Krause, B., Kahembwe, E., Murray, I., & Renals, S. (2018). Dynamic Evaluation of Neural Sequence Models. ICML 2018.

Conversational AI

During my time working on the Amazon Alexa prize, I developed data driven methods for building open domain conversation agents that combined retrieval and generative approaches, and contributed to the development of a new data collection technique called self-dialogues. Our conversation corpus collected from Amazon Mechanical Turk is publicly available here.

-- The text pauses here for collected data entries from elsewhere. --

(* ===== verification/Clock.v ===== *)
(** The scheduler's clock: internal/scheduler/clock.go.

    The scheduler reads instants and waits on timers through an interface; the
    model takes the instants as arguments.  Here is the fake clock that drives it
    in the tests: timers with a one-place channel, fired by [Advance]. *)
From S2P Require Import Prelude GoTime.

Record fakeTimer := mkTimer {
  ft_ch : option time;       (** the channel's one place *)
  ft_deadline : time;
  ft_stopped : bool
}.
Record FakeClock := mkClock { fc_now : time; fc_timers : list fakeTimer }.

(** 2026-01-01T00:00:00Z. *)
Definition NewFakeClock : FakeClock := mkClock (1767225600 * Second) [].

Definition NewTimer (d : Z) (f : FakeClock) : nat * FakeClock :=
  (length (fc_timers f), mkClock (fc_now f) (fc_timers f ++ [mkTimer None (fc_now f + d) false])).

Definition due (now : time) (t : fakeTimer) : bool := negb (ft_stopped t) && (ft_deadline t <=? now).

(** A send that does not wait. *)
Definition offer (x : time) (ch : option time) : option time := match ch with None => Some x | Some y => Some y end.

Definition Advance (d : Z) (f : FakeClock) : FakeClock :=
  let now := fc_now f + d in
  mkClock now (map (fun t => if due now t then mkTimer (offer now (ft_ch t)) (ft_deadline t) true else t) (fc_timers f)).

Definition on_timer (i : nat) (g : fakeTimer -> fakeTimer) (f : FakeClock) : FakeClock :=
  mkClock (fc_now f) (alter g i (fc_timers f)).

Definition Timer_Stop (i : nat) (f : FakeClock) : FakeClock := on_timer i (fun t => mkTimer (ft_ch t) (ft_deadline t) true) f.
Definition Timer_Reset (i : nat) (d : Z) (f : FakeClock) : FakeClock := on_timer i (fun t => mkTimer None (fc_now f + d) false) f.

(** A receive from the channel, if it is not empty. *)
Definition Timer_recv (i : nat) (f : FakeClock) : option time * FakeClock :=
  (fc_timers f !! i ≫= ft_ch, on_timer i (fun t => mkTimer None (ft_deadline t) (ft_stopped t)) f).

Definition advances (ds : list Z) (f : FakeClock) : FakeClock := foldl (fun f d => Advance d f) f ds.

(** The first of the instants reached that is past the deadline. *)
Fixpoint first_past (deadline now : time) (ds : list Z) : option time :=
  match ds with
  | [] => None
  | d :: ds => if deadline <=? now + d then Some (now + d) else first_past deadline (now + d) ds
  end.

Lemma fired_stays ds : forall f i ch dl, fc_timers f !! i = Some (mkTimer ch dl true) ->
  fc_timers (advances ds f) !! i = Some (mkTimer ch dl true).
Proof.
  induction ds as [|d ds IH]; intros f i ch dl Hi; [done|]. apply IH. unfold Advance. cbn [fc_timers]. rewrite list_lookup_fmap, Hi. cbn. unfold due. cbn. reflexivity.
Qed.

(** After a reset, and whatever the steps of the clock, the timer's channel holds
    the first instant reached that is past its deadline, once, and nothing
    before. *)
Theorem reset_fires_once i d ds (f : FakeClock) t :
  fc_timers f !! i = Some t ->
  exists t', fc_timers (advances ds (Timer_Reset i d f)) !! i = Some t' /\
    ft_ch t' = first_past (fc_now f + d) (fc_now f) ds /\ ft_stopped t' = bool_decide (is_Some (first_past (fc_now f + d) (fc_now f) ds)).
Proof.
  intros Hi. set (f' := Timer_Reset i d f).
  assert (fc_timers f' !! i = Some (mkTimer None (fc_now f + d) false) /\ fc_now f' = fc_now f) as [Hf Hn].
  { unfold f', Timer_Reset, on_timer. cbn [fc_timers fc_now]. by rewrite list_lookup_alter_eq, Hi. }
  generalize dependent (fc_now f + d). intros dl Hf. rewrite <- Hn. clear Hn. generalize dependent f'. clear. induction ds as [|x ds IH]; intros f Hf; cbn [first_past].
  - by eexists.
  - cbn [advances foldl]. destruct (Z.leb_spec dl (fc_now f + x)) as [Hd|Hd].
    + eexists. split; [apply fired_stays; unfold Advance; cbn [fc_timers]; rewrite list_lookup_fmap, Hf; cbn; unfold due; cbn;
        destruct (Z.leb_spec dl (fc_now f + x)); [reflexivity|lia]|]. done.
    + apply (IH (Advance x f)). unfold Advance; cbn [fc_timers]. rewrite list_lookup_fmap, Hf. cbn. unfold due; cbn.
      by destruct (Z.leb_spec dl (fc_now f + x)); [lia|].
Qed.

(** A stopped timer does not fire. *)
Lemma stopped_silent i ds (f : FakeClock) t :
  fc_timers f !! i = Some t -> fc_timers (advances ds (Timer_Stop i f)) !! i = Some (mkTimer (ft_ch t) (ft_deadline t) true).
Proof. intros Hi. apply fired_stays. unfold Timer_Stop, on_timer. cbn [fc_timers]. by rewrite list_lookup_alter_eq, Hi. Qed.

Example clock_example :
  let '(i, f) := NewTimer (5 * Second) NewFakeClock in
  fst (Timer_recv i (Advance (3 * Second) f)) = None /\
  fst (Timer_recv i (advances [3 * Second; 3 * Second; Second] f)) = Some (fc_now f + 6 * Second).
Proof. vm_compute. by split. Qed.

Krause, B., Damonte, M., Dobre, M., ... & Webber, B. (2017). Edina: Building an Open Domain Socialbot with Self-dialogues. arXiv:1709.09816.

Optimization

My master's thesis and my early PhD work explored Hessian-free optimization in LSTMs

Krause, B. (2015). Optimizing and Contrasting Recurrent Neural Network Architectures. arXiv:1510.04953.

Krause, B., Lu, L., Murray, I., & Renals, S. (2015). On the Efficiency of Recurrent Neural Network Optimization Algorithms. NIPS Workshop on Optimization for Machine Learning, Montreal, Canada, 2015.

Neuroimaging

I also have past neuroimaging research studying the role of neurotransmitters in brain blood flow and schizophrenia

Krause, B. W., Wijtenburg, S. A., Holcomb, H. H., Kochunov, P., Wang, D. J., Hong, L. E., & Rowland, L. M. (2014). Anterior cingulate GABA levels predict whole-brain cerebral blood flow. Neuroscience letters, 561, 188-191.

Rowland, L. M., Krause, B. W., Wijtenburg, S. A., McMahon, R. P., Chiappelli, J., Nugent, K. L., ... & Hong, L. E. (2016). Medial frontal GABA is lower in older schizophrenia: a MEGA-PRESS with macromolecule suppression study. Molecular psychiatry, 21(2), 198-204.

Korenic, S. A., Nisonger, S. J., Krause, B. W., Wijtenburg, S. A., Hong, L. E., & Rowland, L. M. (2016). Effectiveness of fast mapping to promote learning in schizophrenia. Schizophrenia Research: Cognition, 4, 24-31.